# Well one text message you HATE to see!!!!!



## Flight Cancelled (Jul 7, 2010)

Guy at lease got the big 10 I've been hunting for 2 year with my bow have had encounters just couldn't get on him....I know I know perks of bow hunting but I don't think I would change it


----------



## royboy42 (Apr 28, 2007)

Yep, I'd have been hunting that one too!!


----------



## sotexhookset (Jun 4, 2011)

Nice. That's racks got character.


----------



## S-3 ranch (May 26, 2004)

*yep*



Flight Cancelled said:


> Guy at lease got the big 10 I've been hunting for 2 year with my bow have had encounters just couldn't get on him....I know I know perks of bow hunting but I don't think I would change it


 yep see it all the time , atleast you didnt bow him and have it run off neaver to be seen again , very nice buck :brew: to the shooter


----------



## txrdkng (Jan 9, 2013)

You owe him a nice bottle of scotch for getting it done for you! :rotfl:


----------



## Johnboat (Jun 7, 2004)

*You took a knife to a gun fight.*

Choices and consequences.


----------



## Rack Ranch (May 25, 2004)

That SUX bro...


----------



## FISH TAILS (Jan 17, 2005)

Man that sux wish you could have got him!!!


----------



## Category6 (Nov 21, 2007)

OUCH! Was a worthy adversary though!


----------



## chicken fried (Sep 8, 2010)

That sux.


----------



## SSST (Jun 9, 2011)

I think most of us that have hunted for some time have been in the same situation, it sucks but it's just part of hunting. I've been on both sides, one side is way better than the other.


----------



## Flight Cancelled (Jul 7, 2010)

Yes I knew the consequences of bow hunting a deer like this but that's hunting...it just sux period lot of hrs in the stand and sleepless nights...just glad someone on my lease got him and not the drunk trigger happy neighbors that shoot anything


----------



## Mo City Rick (Sep 3, 2008)

Yea, I am hoping I don't get one of those this week... Got word today that a big main frame 8 with deep forked G2's that was passed on several times last year finally showed on one of the game cameras and has grown significantly... low 130's last year and now mid 150's... still waiting for the pics to be sent... 2 guys at lease till Friday and one through the weekend.... And this is one we all want... I'm gonna jump every time I get a text! Ain't huntin' fun!!!

Rick


----------



## nate56 (Dec 11, 2010)

Great outlook, but tough luck....maybe you got another deer roaming around for you that you haven't seen yet that's a better buck that you get a shot off on..


----------



## Blastn & Castn (Mar 11, 2010)

That was sure a good one... Might be your turn next time..


----------



## Captn C (May 21, 2004)

Nice deer. Great you stay'd true to your commitment!

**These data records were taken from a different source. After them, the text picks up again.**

Definition with_header (h : Header) (v : ChainView) : ChainView :=
  mkView (<[header_hash h := h]> (v_headers v)) (v_flags v) (v_blocks v) (v_anchor v) (v_chain v) (v_tip v).
Definition with_flags (f : gmap HeaderHash bool) (v : ChainView) : ChainView :=
  mkView (v_headers v) f (v_blocks v) (v_anchor v) (v_chain v) (v_tip v).
Definition with_block (k : HeaderHash) (b : list Z) (v : ChainView) : ChainView :=
  mkView (v_headers v) (v_flags v) (<[k := b]> (v_blocks v)) (v_anchor v) (v_chain v) (v_tip v).
Definition with_anchor (p : Point) (v : ChainView) : ChainView :=
  mkView (v_headers v) (v_flags v) (v_blocks v) p (v_chain v) (v_tip v).
Definition with_chain (l : list Point) (p : Point) (v : ChainView) : ChainView :=
  mkView (v_headers v) (v_flags v) (v_blocks v) (v_anchor v) l p.

Definition same_place (p q : Point) : Prop := point_slot p = point_slot q ∧ point_hash p = point_hash q.
#[global] Instance same_place_dec p q : Decision (same_place p q).
Proof. unfold same_place. apply _. Defined.
Definition slots_ascending : list Point → Prop := StronglySorted (λ p q, point_slot p < point_slot q).
Definition on_chain (l : list Point) (p : NetworkPoint) : Prop :=
  match p with
  | NetworkOrigin => True
  | NetworkSpecific slot hash => Exists (λ q, point_slot q = slot ∧ point_hash q = hash) l
  end.
(** The chain up to a point. *)
Definition up_to (fork : Point) (l : list Point) : list Point := filter (λ q, point_slot q <= point_slot fork) l.
(** The point after another. *)
Definition next_on_chain (v : ChainView) (p : Point) : option Point :=
  match p with
  | Origin => head (v_chain v)
  | Specific _ hash _ => List.find (λ q, bool_decide (v_headers v !! point_hash q ≫= parent = Some hash)) (v_chain v)
  end.

(** Headers that are under their own hash, after their parents. *)
Record view_ok (v : ChainView) : Prop := {
  vo_hash : ∀ k h, v_headers v !! k = Some h → header_hash h = k ∧ k ≠ ORIGIN_HASH ∧ slot_fits h ∧ 0 <= block_height h;
  vo_step : ∀ k h p hp, v_headers v !! k = Some h → parent h = Some p → v_headers v !! p = Some hp →
    slot hp < slot h ∧ block_height h = block_height hp + 1;
  vo_known : ∀ k h p, v_headers v !! k = Some h → parent h = Some p → p ≠ ORIGIN_HASH }.

(** A best chain of stored headers, each the child of the one before. *)
Definition point_known (v : ChainView) (p : Point) : Prop := ∃ h, v_headers v !! point_hash p = Some h ∧ header_point h = p.
Fixpoint linked (v : ChainView) (l : list Point) : Prop :=
  match l with
  | p :: ((q :: _) as l') => v_headers v !! point_hash q ≫= parent = Some (point_hash p) ∧ linked v l'
  | _ => True
  end.
Definition chain_ok (v : ChainView) : Prop := Forall (point_known v) (v_chain v) ∧ linked v (v_chain v).

(** ** The stores that implement it *)

Class ChainStore (S : Type) `{!BaseReadChainStore S, !WriteChainStore S} := {
  store_ok : S → Prop;
  view : S → ChainView;
  view_load s k : load_header_with_validity s k = (λ h, (h, v_flags (view s) !! k)) <$> v_headers (view s) !! k;
  view_children s k c : store_ok s →
    c ∈ get_children s k ↔ ∃ h, v_headers (view s) !! c = Some h ∧ default ORIGIN_HASH (parent h) = k;
  view_children_once s k : store_ok s → NoDup (get_children s k);
  view_anchor s : get_anchor_point s = v_anchor (view s);
  view_tip s : get_best_chain_tip s = v_tip (view s);
  view_load_block s k : load_block s k = v_blocks (view s) !! k;
  view_block s k : has_block s k = is_some (v_blocks (view s) !! k);
  view_on_best s p : store_ok s → is_on_best_chain s p = true ↔ on_chain (v_chain (view s)) p;
  view_ascending s : store_ok s → slots_ascending (v_chain (view s));
  view_next s p : store_ok s → view_ok (view s) → chain_ok (view s) → p = Origin ∨ point_known (view s) p →
    next_best_chain s p = next_on_chain (view s) p;
  impl_store_header h s : store_ok s → v_headers (view s) !! header_hash h = None ∨ v_headers (view s) !! header_hash h = Some h →
    store_ok (store_header h s) ∧ view (store_header h s) = with_header h (view s);
  impl_store_block k b s : store_ok s → store_ok (store_block k b s) ∧ view (store_block k b s) = with_block k b (view s);
  impl_set_block_valid k b s : store_ok s →
    store_ok (set_block_valid k b s) ∧ view (set_block_valid k b s) = with_flags (<[k := b]> (v_flags (view s))) (view s);
  impl_remove_block_valid k s : store_ok s →
    store_ok (remove_block_valid k s) ∧ view (remove_block_valid k s) = with_flags (delete k (v_flags (view s))) (view s);
  impl_set_anchor_point p s : store_ok s → store_ok (set_anchor_point p s) ∧ view (set_anchor_point p s) = with_anchor p (view s);
  impl_set_best_chain_tip p s : store_ok s →
    store_ok (set_best_chain_tip p s) ∧ view (set_best_chain_tip p s) = with_chain (v_chain (view s)) p (view s);
  impl_switch_to_fork fork l s : store_ok s → Exists (same_place fork) (v_chain (view s)) → 0 <= point_slot fork < u64_max →
    slots_ascending (up_to fork (v_chain (view s)) ++ l) →
    ∃ s', switch_to_fork fork l s = Ok s' ∧ store_ok s' ∧
      view s' = with_chain (up_to fork (v_chain (view s)) ++ l) (default fork (last l)) (view s);
  impl_switch_refused fork l s : store_ok s → ¬ Exists (same_place fork) (v_chain (view s)) → switch_to_fork fork l s = Err ReadError;
  impl_roll_forward_chain p s : store_ok s → slots_ascending (v_chain (view s) ++ [p]) →
    store_ok (roll_forward_chain p s) ∧ view (roll_forward_chain p s) = with_chain (v_chain (view s) ++ [p]) p (view s) }.

(** ** Facts on chains *)

Lemma linked_cons v p l : linked v (p :: l) → linked v l.
Proof. destruct l as [|q l]; [done|]. by intros [_ Hl]. Qed.
Lemma linked_app v l1 p q l2 : linked v (l1 ++ p :: q :: l2) → v_headers v !! point_hash q ≫= parent = Some (point_hash p).
Proof. induction l1 as [|x l1 IH]; [by intros [Hl _]|]. intros Hl. apply IH. by apply (linked_cons v x). Qed.
Lemma slots_ascending_app l1 l2 : slots_ascending (l1 ++ l2) ↔
  slots_ascending l1 ∧ slots_ascending l2 ∧ ∀ p q, p ∈ l1 → q ∈ l2 → point_slot p < point_slot q.
Proof.
  induction l1 as [|x l1 IH]; cbn [app].
  { split; [|tauto]. intros Hl. split; [constructor|]. split; [done|]. set_solver. }
  unfold slots_ascending in *. split.
  - intros Hl. inversion Hl as [|? ? Hs Hf]; subst. apply IH in Hs as (H1 & H2 & Hx). rewrite Forall_app in Hf. destruct Hf as [Hf1 Hf2].
    split; [by constructor|]. split; [done|]. intros p q [->|Hp]%elem_of_cons Hq; [|by apply Hx]. rewrite Forall_forall in Hf2. by apply Hf2.
  - intros (Hl & H2 & Hx). inversion Hl as [|? ? Hs Hf]; subst. constructor; [apply IH; split; [done|]; split; [done|]; set_solver|].
    rewrite Forall_app. split; [done|]. rewrite Forall_forall. set_solver.
Qed.

(** The point after one that is known: what is before it on the chain is not above. *)
Lemma next_split v p h hash height r : view_ok v → chain_ok v → slots_ascending (v_chain v) →
  p = Specific h hash height → point_known v p → r ∈ v_chain v → v_headers v !! point_hash r ≫= parent = Some hash →
  ∃ l1 l2, v_chain v = l1 ++ r :: l2 ∧ Forall (λ q, point_slot q <= point_slot p) l1 ∧ point_slot p < point_slot r.
Proof.
  intros Hv [Hk Hl] Ha Hp (hp & Hhp & Hpp) Hr Hpar. pose proof Hr as (l1 & l2 & Hc)%list_elem_of_split. exists l1, l2. split; [done|].
  rewrite Forall_forall in Hk. destruct (Hk r Hr) as (hr & Hhr & Hrp). rewrite Hhr in Hpar. cbn in Hpar.
  assert (point_hash p = hash) as Hph by by subst p. rewrite Hph in Hhp.
  destruct (vo_step _ Hv _ _ _ _ Hhr Hpar Hhp) as [Hlt _]. split.
  - destruct l1 as [|q l1 _] using rev_ind; [constructor|]. rewrite Hc in Hl. rewrite <- app_assoc in Hl. cbn [app] in Hl. apply linked_app in Hl.
    rewrite Hhr in Hl. cbn in Hl. rewrite Hpar in Hl. injection Hl as Hl.
    assert (q ∈ v_chain v) as Hq by (rewrite Hc; set_solver). destruct (Hk q Hq) as (hq & Hhq & Hqp). rewrite <- Hl, Hhp in Hhq. injection Hhq as <-.
    assert (p = q) as <- by congruence. rewrite Hc in Ha. apply slots_ascending_app in Ha as (Ha & _ & _). apply slots_ascending_app in Ha as (_ & _ & Ha).
    rewrite Forall_app. split; [|by constructor]. rewrite Forall_forall. intros x Hx. specialize (Ha x p Hx). specialize (Ha ltac:(set_solver)). lia.
  - rewrite <- Hpp, <- Hrp. exact Hlt.
Qed.

(** It is the first above. *)
Lemma find_first {A} (P : A → bool) l1 r l2 : Forall (λ x, P x = false) l1 → P r = true → List.find P (l1 ++ r :: l2) = Some r.
Proof. induction 1 as [|x l1 Hx _ IH]; cbn [app List.find]; [by intros ->|]. rewrite Hx. done. Qed.
Lemma find_none {A} (P : A → bool) l : List.find P l = None ↔ Forall (λ x, P x = false) l.
Proof.
  induction l as [|x l IH]; cbn [List.find]; [done|]. rewrite Forall_cons. destruct (P x); [|by rewrite IH; naive_solver]. naive_solver.
Qed.
Lemma next_first v p h hash height r : view_ok v → chain_ok v → slots_ascending (v_chain v) →
  p = Specific h hash height → point_known v p → r ∈ v_chain v → v_headers v !! point_hash r ≫= parent = Some hash →
  List.find (λ q, point_slot p <? point_slot q) (v_chain v) = Some r.
Proof.
  intros Hv Hc Ha Hp Hk Hr Hpar. destruct (next_split v p h hash height r) as (l1 & l2 & -> & Hl1 & Hlt); try done.
  apply find_first; [|by apply Z.ltb_lt]. eapply Forall_impl; [exact Hl1|]. intros q ?. by apply Z.ltb_ge.
Qed.
Lemma next_on_chain_elem v p r : view_ok v → chain_ok v → slots_ascending (v_chain v) → p ≠ Origin → point_known v p →
  next_on_chain v p = Some r ↔ r ∈ v_chain v ∧ v_headers v !! point_hash r ≫= parent = Some (point_hash p).
Proof.
  intros Hv Hc Ha Hp Hk. destruct p as [|h hash height]; [done|]. cbn [next_on_chain point_hash]. split.
  - intros Hf. apply find_some in Hf as [Hin Hb]. apply bool_decide_eq_true in Hb. rewrite <- list_elem_of_In in Hin. done.
  - intros [Hin Hpar]. destruct (List.find _ _) as [r'|] eqn:Hf.
    + apply find_some in Hf as [Hin' Hb]. apply bool_decide_eq_true in Hb. rewrite <- list_elem_of_In in Hin'.
      pose proof (next_first v _ h hash height r Hv Hc Ha eq_refl Hk Hin Hpar) as H1.
      pose proof (next_first v _ h hash height r' Hv Hc Ha eq_refl Hk Hin' Hb) as H2. congruence.
    + rewrite find_none, Forall_forall in Hf. specialize (Hf r Hin). apply bool_decide_eq_false in Hf. done.
Qed.

Lemma filter_none {A} (P : A → Prop) `{∀ x, Decision (P x)} (l : list A) : Forall (λ x, ¬ P x) l → filter P l = [].
Proof. induction 1 as [|x l Hx _ IH]; [done|]. by rewrite filter_cons_False. Qed.

(** ** RocksDB *)
Module RocksView.
Definition children_asc : list HeaderHash → Prop := StronglySorted (λ a b, bytes_compare a b = Lt).

Record ok (db : RocksDBStore) : Prop := {
  rk_children : ∀ k c, c ∈ Rocks.children_of db k ↔ ∃ h, db_headers db !! c = Some h ∧ default ORIGIN_HASH (parent h) = k;
  rk_sorted : ∀ k, children_asc (Rocks.children_of db k);
  rk_chain : BTreeMap.ascending (db_chain db);
  rk_slots : Forall (λ kv : Z * Point, kv.1 = point_slot kv.2) (db_chain db) }.

Definition of_db (db : RocksDBStore) : ChainView :=
  mkView (db_headers db) (db_validity db) (db_blocks db) (default Origin (db_anchor db)) (map snd (db_chain db))
    (default Origin (db_best_chain db)).

Lemma elem_of_insert_key c k l : c ∈ insert_key k l ↔ c = k ∨ c ∈ l.
Proof.
  induction l as [|x l IH]; cbn [insert_key]; [set_solver|].
  destruct (bytes_compare k x) eqn:Hx; [apply bytes_compare_eq in Hx as ->; set_solver|set_solver|]. rewrite !elem_of_cons, IH. tauto.
Qed.
Lemma insert_key_asc k l : children_asc l → children_asc (insert_key k l).
Proof.
  unfold children_asc. induction 1 as [|x l Hl IH Hx]; cbn [insert_key]; [repeat constructor|].
  destruct (bytes_compare k x) eqn:Hc; [by constructor| |].
  - constructor; [by constructor|]. constructor; [done|]. eapply Forall_impl; [exact Hx|]. intros y Hy. by apply (bytes_compare_trans k x y).
  - constructor; [done|]. rewrite Forall_forall in Hx |- *. intros y [->|Hy]%elem_of_insert_key; [by apply bytes_compare_gt_lt|by apply Hx].
Qed.
Lemma asc_NoDup l : children_asc l → NoDup l.
Proof.
  induction 1 as [|x l Hl IH Hx]; constructor; [|done]. intros Hin. rewrite Forall_forall in Hx. specialize (Hx x Hin).
  by apply bytes_compare_lt_neq in Hx.
Qed.

Lemma chain_get db slot q : ok db → BTreeMap.get slot (db_chain db) = Some q ↔ q ∈ map snd (db_chain db) ∧ point_slot q = slot.
Proof.
  intros [_ _ Hc Hs]. rewrite BTreeMap.get_elem by done. rewrite Forall_forall in Hs. split.
  - intros Hin. split; [by apply (list_elem_of_fmap_2 snd _ _ Hin)|]. by specialize (Hs _ Hin).
  - intros [Hin Hq]. apply list_elem_of_fmap in Hin as ([k q'] & -> & Hin). specialize (Hs _ Hin). cbn in *. by subst.
Qed.
Lemma on_best db p : ok db → Rocks.on_best_chain db p = true ↔ on_chain (map snd (db_chain db)) p.
Proof.
  intros Hok. destruct p as [|slot hash]; cbn [Rocks.on_best_chain on_chain]; [done|]. rewrite Exists_exists.
  destruct (BTreeMap.get slot (db_chain db)) as [q|] eqn:Hg.
  - rewrite bool_decide_eq_true. pose proof Hg as [Hin Hq]%chain_get; [|done]. split; [by intros; exists q|]. intros (q' & Hin' & Hs & Hh).
    assert (BTreeMap.get slot (db_chain db) = Some q') by (by apply chain_get). congruence.
  - split; [done|]. intros (q & Hin & Hs & _). assert (BTreeMap.get slot (db_chain db) = Some q) by (by apply chain_get). congruence.
Qed.
Lemma chain_ascending db : ok db → slots_ascending (map snd (db_chain db)).
Proof.
  intros [_ _ Hc Hs]. unfold slots_ascending, BTreeMap.ascending in *.
  induction Hc as [|[k q] l Hl IH Hx]; cbn [map]; constructor; apply Forall_cons in Hs as [Hk Hs]; [by apply IH|].
  rewrite Forall_forall in Hs. apply Forall_forall. intros q' ([k' q''] & -> & Hin)%list_elem_of_fmap.
  rewrite Forall_forall in Hx. specialize (Hx _ Hin). specialize (Hs _ Hin). cbn in *. lia.
Qed.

I had something simlar happen a couple years back. I pasted on the deer below the week before Thanksgiving, under the feeder at 18 yards...also with my bow, in hopes my wife would get a shot at him. It would have been my best buck ever! She did, but missed. The only deer she ever missed...still to this date. Fellow lease member shot it 3 days later.


----------



## bumblebee2 (Feb 1, 2013)

I feel for ya bro...
I been huntin that deer for 30 years!


----------



## bigfishtx (Jul 17, 2007)

Wow. How long are those beams?


----------



## Flight Cancelled (Jul 7, 2010)

bigfishtx said:


> wow. How long are those beams?


idk width was 19-1/2"inside scored 146


----------



## LazyL (May 15, 2013)

Nice deer where yall hunting at?


----------



## Flight Cancelled (Jul 7, 2010)

San augustine


----------